Another agapanthus piece. So many good memories associated with these flowers must be what keeps me painting them, that and their beauty. And the variety in their shapes, from the form of the buds, to the opening stages, to the full spherical glory of them – they seem to offer an ongoing exploration. Then there’s the light that shines through them, making them a whimsical and dreamy subject…
I remember when my oldest daughter was four, five, six years of age and I had birthday parties for her in the garden in Mandeville, in the cool central hills of Jamaica, where the agapanthus thrive. They usually begin to bloom in late April, which is when her birthday is. Rather than be too involved with the party and the other kids, she’d slowly walk through the beds of agapanthus, distracted by something more important and interesting to her I suppose. Being the same height as the blossoms, she was at eye-level with them, and she’d be lost in their magic, her little fingers touching the petals, her focus on watching the bees as they went in and out of the flowers, her little feet steeping carefully between plants. She was a slight little thing, with near white hair, and I’d see her head glinting between the big blue and purple blossoms, the rest of her lost in the mass of them. Now she’s all grown up and a corporate lawyer in the City of London…how times change : )

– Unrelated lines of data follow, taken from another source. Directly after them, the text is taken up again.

(** * CLAHE golden model: fixed-point weights, bilinear blend,
    histogram clipping and CDF normalisation

  Shallow embedding of the numeric core of the Python scripts
  - projects/16tile/scripts/verify_fixed_weights.py
  - projects/16tile/scripts/analyze_remaining_artifacts.py
  - projects/16tile/scripts/debug_interp_weights.py
  - projects/64tile_optimized/scripts/verify_cdf_golden.py

  Python integers are unbounded and modelled in [Z]; [>>] is [Z.shiftr]
  (an arithmetic, flooring shift) and [&] is [Z.land].  NumPy arrays are
  lists, with the wrap-around of their element type written out. *)

From Stdlib Require Import ZArith Lia Bool List Ascii.
From Stdlib Require Import Floats.SpecFloat.
From stdpp Require Import base list gmap.

Local Open Scope Z_scope.

(** ** projects/16tile/scripts/verify_fixed_weights.py *)

Module verify_fixed_weights.

Definition TILE_WIDTH : Z := 320.
Definition TILE_HEIGHT : Z := 180.
Definition TILE_CENTER_X : Z := 160.
Definition TILE_CENTER_Y : Z := 90.

(** [calc_weight_fixed(dx_or_dy, is_x_axis)]: both branches compute
    [mult], shift it right by 10, redo the shift on the magnitude when
    [mult] is negative, and add 128; the result is then saturated. *)
Definition calc_weight_fixed (dx_or_dy : Z) (is_x_axis : bool) : Z :=
  let result :=
    if is_x_axis then
      let mult := dx_or_dy * 819 in
      let offset := Z.shiftr mult 10 in
      let offset := if mult <? 0 then - Z.shiftr (- mult) 10 else offset in
      128 + offset
    else
      let mult := dx_or_dy * 1456 in
      let offset := Z.shiftr mult 10 in
      let offset := if mult <? 0 then - Z.shiftr (- mult) 10 else offset in
      128 + offset in
  if result <? 0 then 0
  else if result >? 255 then 255
  else result.

(** The offsets [analyze_fixed_weights] prints for the seam between
    tile 0 and tile 1: [dx = local_x - TILE_CENTER_X]. *)
Definition boundary_dx (local_x : Z) : Z := local_x - TILE_CENTER_X.

(** The body of the loops of [visualize_fixed_weights] over the pixel
    columns: the tile a column falls in and its weight. *)
Definition wx_of_pixel (px : Z) : Z * Z :=
  let tile_x := px / TILE_WIDTH in
  let local_x := px mod TILE_WIDTH in
  let dx := local_x - TILE_CENTER_X in
  let wx := calc_weight_fixed dx true in
  (tile_x, wx).

(** The same over the pixel rows. *)
Definition wy_of_pixel (py : Z) : Z * Z :=
  let tile_y := py / TILE_HEIGHT in
  let local_y := py mod TILE_HEIGHT in
  let dy := local_y - TILE_CENTER_Y in
  let wy := calc_weight_fixed dy false in
  (tile_y, wy).

End verify_fixed_weights.

(** ** projects/16tile/scripts/analyze_remaining_artifacts.py *)

Module analyze_remaining_artifacts.

(** [calc_current_weight(dx)]: the x-axis formula, saturated with
    [max(0, min(255, result))]. *)
Definition calc_current_weight (dx : Z) : Z :=
  let mult := dx * 819 in
  let offset := Z.shiftr mult 10 in
  let offset := if mult <? 0 then - Z.shiftr (- mult) 10 else offset in
  let result := 128 + offset in
  Z.max 0 (Z.min 255 result).

End analyze_remaining_artifacts.

(** ** projects/16tile/scripts/debug_interp_weights.py *)

Module debug_interp_weights.

(** [calc_weight_verilog(local_coord, is_x_axis)]: the weight taken
    from the local coordinate, masked to eight bits. *)
Definition calc_weight_verilog (local_coord : Z) (is_x_axis : bool) : Z :=
  if is_x_axis then
    let mult := local_coord * 819 in
    Z.land (Z.shiftr mult 10) 255
  else
    let mult := local_coord * 1456 in
    Z.land (Z.shiftr mult 10) 255.

(** The loop body of [test_bilinear_interp]: horizontal blend of the
    top pair and of the bottom pair, then the vertical blend. *)
Definition interp_top (wx cdf_tl cdf_tr : Z) : Z :=
  Z.shiftr ((256 - wx) * cdf_tl + wx * cdf_tr) 8.

Definition interp_bottom (wx cdf_bl cdf_br : Z) : Z :=
  Z.shiftr ((256 - wx) * cdf_bl + wx * cdf_br) 8.

Definition bilinear_result (wx wy cdf_tl cdf_tr cdf_bl cdf_br : Z) : Z :=
  Z.shiftr ((256 - wy) * interp_top wx cdf_tl cdf_tr
            + wy * interp_bottom wx cdf_bl cdf_br) 8.

(** One line of the table [test_bilinear_interp] prints, for the four
    tile values fixed in the script. *)
Definition test_bilinear_interp_at (local_x local_y : Z) : Z :=
  let cdf_tl := 100 in
  let cdf_tr := 150 in
  let cdf_bl := 120 in
  let cdf_br := 180 in
  let wx := calc_weight_verilog local_x true in
  let wy := calc_weight_verilog local_y false in
  bilinear_result wx wy cdf_tl cdf_tr cdf_bl cdf_br.

End debug_interp_weights.

(** ** projects/64tile_optimized/scripts/verify_cdf_golden.py *)

Module verify_cdf_golden.

(** [CLAHEGoldenModel.__init__(bins=256, tile_pixels=14400)], as
    [main] constructs it. *)
Definition bins : nat := 256.
Definition tile_pixels : Z := 14400.

(** *** NumPy element types *)

Definition INT32_MAX : Z := 2 ^ 31 - 1.

(** Two's-complement wrap-around of [np.int32]. *)
Definition wrap32 (z : Z) : Z := (z + 2 ^ 31) mod 2 ^ 32 - 2 ^ 31.

(** [np.copy(histogram).astype(np.int32)], for entries that NumPy holds
    as 64-bit integers: the conversion keeps their low 32 bits.  Larger
    Python integers make NumPy raise [OverflowError]; they are outside
    this model. *)
Definition astype_int32 (a : list Z) : list Z := map wrap32 a.

(** [a[i]] for an index the caller has checked to be in range. *)
Definition getitem (a : list Z) (i : nat) : Z := default 0 (a !! i).

(** [a[i] = v] on an [np.int32] array. *)
Definition setitem32 (a : list Z) (i : nat) (v : Z) : list Z :=
  <[i := wrap32 v]> a.

(** [np.float64]: IEEE 754 binary64, by the specification of the
    operations in [SpecFloat]. *)
Definition f64_prec : Z := 53.
Definition f64_emax : Z := 1024.

Definition f64_of_Z (z : Z) : spec_float :=
  binary_normalize f64_prec f64_emax z 0 false.

Definition f64_mul : spec_float -> spec_float -> spec_float :=
  SFmul f64_prec f64_emax.

Definition f64_div : spec_float -> spec_float -> spec_float :=
  SFdiv f64_prec f64_emax.

(** Truncation toward zero of a finite float. *)
Definition f64_trunc (x : spec_float) : option Z :=
  match x with
  | S754_zero _ => Some 0
  | S754_finite s m e => Some (cond_Zopp s (Z.shiftl (Zpos m) e))
  | S754_infinity _ | S754_nan => None
  end.

(** [.astype(np.uint8)] on a float: the C conversion.  A value whose
    truncation lies in 0..255 converts to it.  Outside that range C
    leaves the result open and NumPy does not clamp: the x86-64 build
    truncates to a 32-bit integer and keeps its low byte (zero when the
    truncation does not fit 32 bits). *)
Definition astype_uint8 (x : spec_float) : Z :=
  match f64_trunc x with
  | Some t => if (- 2 ^ 31 <=? t) && (t <? 2 ^ 31) then t mod 256 else 0
  | None => 0
  end.

(** *** Step 1: contrast limiting

    One iteration of [for i in range(self.bins)]; the state is the
    array and [total_excess].  The scalars taken from the array are
    [np.int32] values, so [total_excess] is accumulated in that type.
    The model is for a clip limit within [np.int32]; a bin can exceed
    no other positive limit, and a limit below that range makes the
    subtraction raise [OverflowError]. *)
Definition clip_step (clip_limit : Z) (st : list Z * Z) (i : nat)
  : list Z * Z :=
  let '(clipped_hist, total_excess) := st in
  if getitem clipped_hist i >? clip_limit then
    let excess := wrap32 (getitem clipped_hist i - clip_limit) in
    let total_excess := wrap32 (total_excess + excess) in
    (setitem32 clipped_hist i clip_limit, total_excess)
  else (clipped_hist, total_excess).

Definition clip_loop (clip_limit : Z) (clipped_hist : list Z)
  : list Z * Z :=
  fold_left (clip_step clip_limit) (seq 0 bins) (clipped_hist, 0).

(** *** Step 2: redistribution of the excess *)
Definition redistribute_step (avg_increment remainder : Z)
    (clipped_hist : list Z) (i : nat) : list Z :=
  let clipped_hist :=
    setitem32 clipped_hist i (getitem clipped_hist i + avg_increment) in
  if Z.of_nat i <? remainder then
    setitem32 clipped_hist i (getitem clipped_hist i + 1)
  else clipped_hist.

Definition redistribute_loop (avg_increment remainder : Z)
    (clipped_hist : list Z) : list Z :=
  fold_left (redistribute_step avg_increment remainder) (seq 0 bins)
            clipped_hist.

(** [total_excess] after step 1. *)
Definition total_excess (histogram : list Z) (clip_limit : Z) : Z :=
  snd (clip_loop clip_limit (astype_int32 histogram)).

(** The array after step 1 only. *)
Definition clipped_only (histogram : list Z) (clip_limit : Z) : list Z :=
  fst (clip_loop clip_limit (astype_int32 histogram)).

Definition avg_increment (histogram : list Z) (clip_limit : Z) : Z :=
  total_excess histogram clip_limit / Z.of_nat bins.

Definition remainder (histogram : list Z) (clip_limit : Z) : Z :=
  total_excess histogram clip_limit mod Z.of_nat bins.

(** [clipped_hist] after steps 1 and 2. *)
Definition clipped_hist (histogram : list Z) (clip_limit : Z) : list Z :=
  redistribute_loop (avg_increment histogram clip_limit)
                    (remainder histogram clip_limit)
                    (clipped_only histogram clip_limit).

(** *** Step 3: [np.cumsum]

    The running sum of an [np.int32] array is accumulated in the
    64-bit platform integer, which 256 such values cannot overflow. *)
Fixpoint cumsum_from (acc : Z) (a : list Z) : list Z :=
  match a with
  | [] => []
  | x :: a' => (acc + x) :: cumsum_from (acc + x) a'
  end.

Definition cumsum (a : list Z) : list Z := cumsum_from 0 a.

(** *** Step 4: normalisation to 0..255 *)

(** [cdf_min = cdf[0]], then the first [cdf[i] > 0] replaces it. *)
Fixpoint find_cdf_min (cdf : list Z) (range : list nat) (cdf_min : Z) : Z :=
  match range with
  | [] => cdf_min
  | i :: range' =>
      if getitem cdf i >? 0 then getitem cdf i
      else find_cdf_min cdf range' cdf_min
  end.

Definition cdf_min (cdf : list Z) : Z :=
  find_cdf_min cdf (seq 0 bins) (getitem cdf 0).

Again, this one was started months ago and has gone through so many changes, but I think finally I can leave it and move on.
Note to self: In trying to be more abstract with the work, more about the paint and the surface and the sense evoked, many areas and colors emerge that I really like, but then it becomes too confusing and indecisive, and so I keep working, day after day and week after week, and if I’m lucky I’ll end up with a piece that emits a feel of the subject, but it’s no longer and abstraction. How to solve this?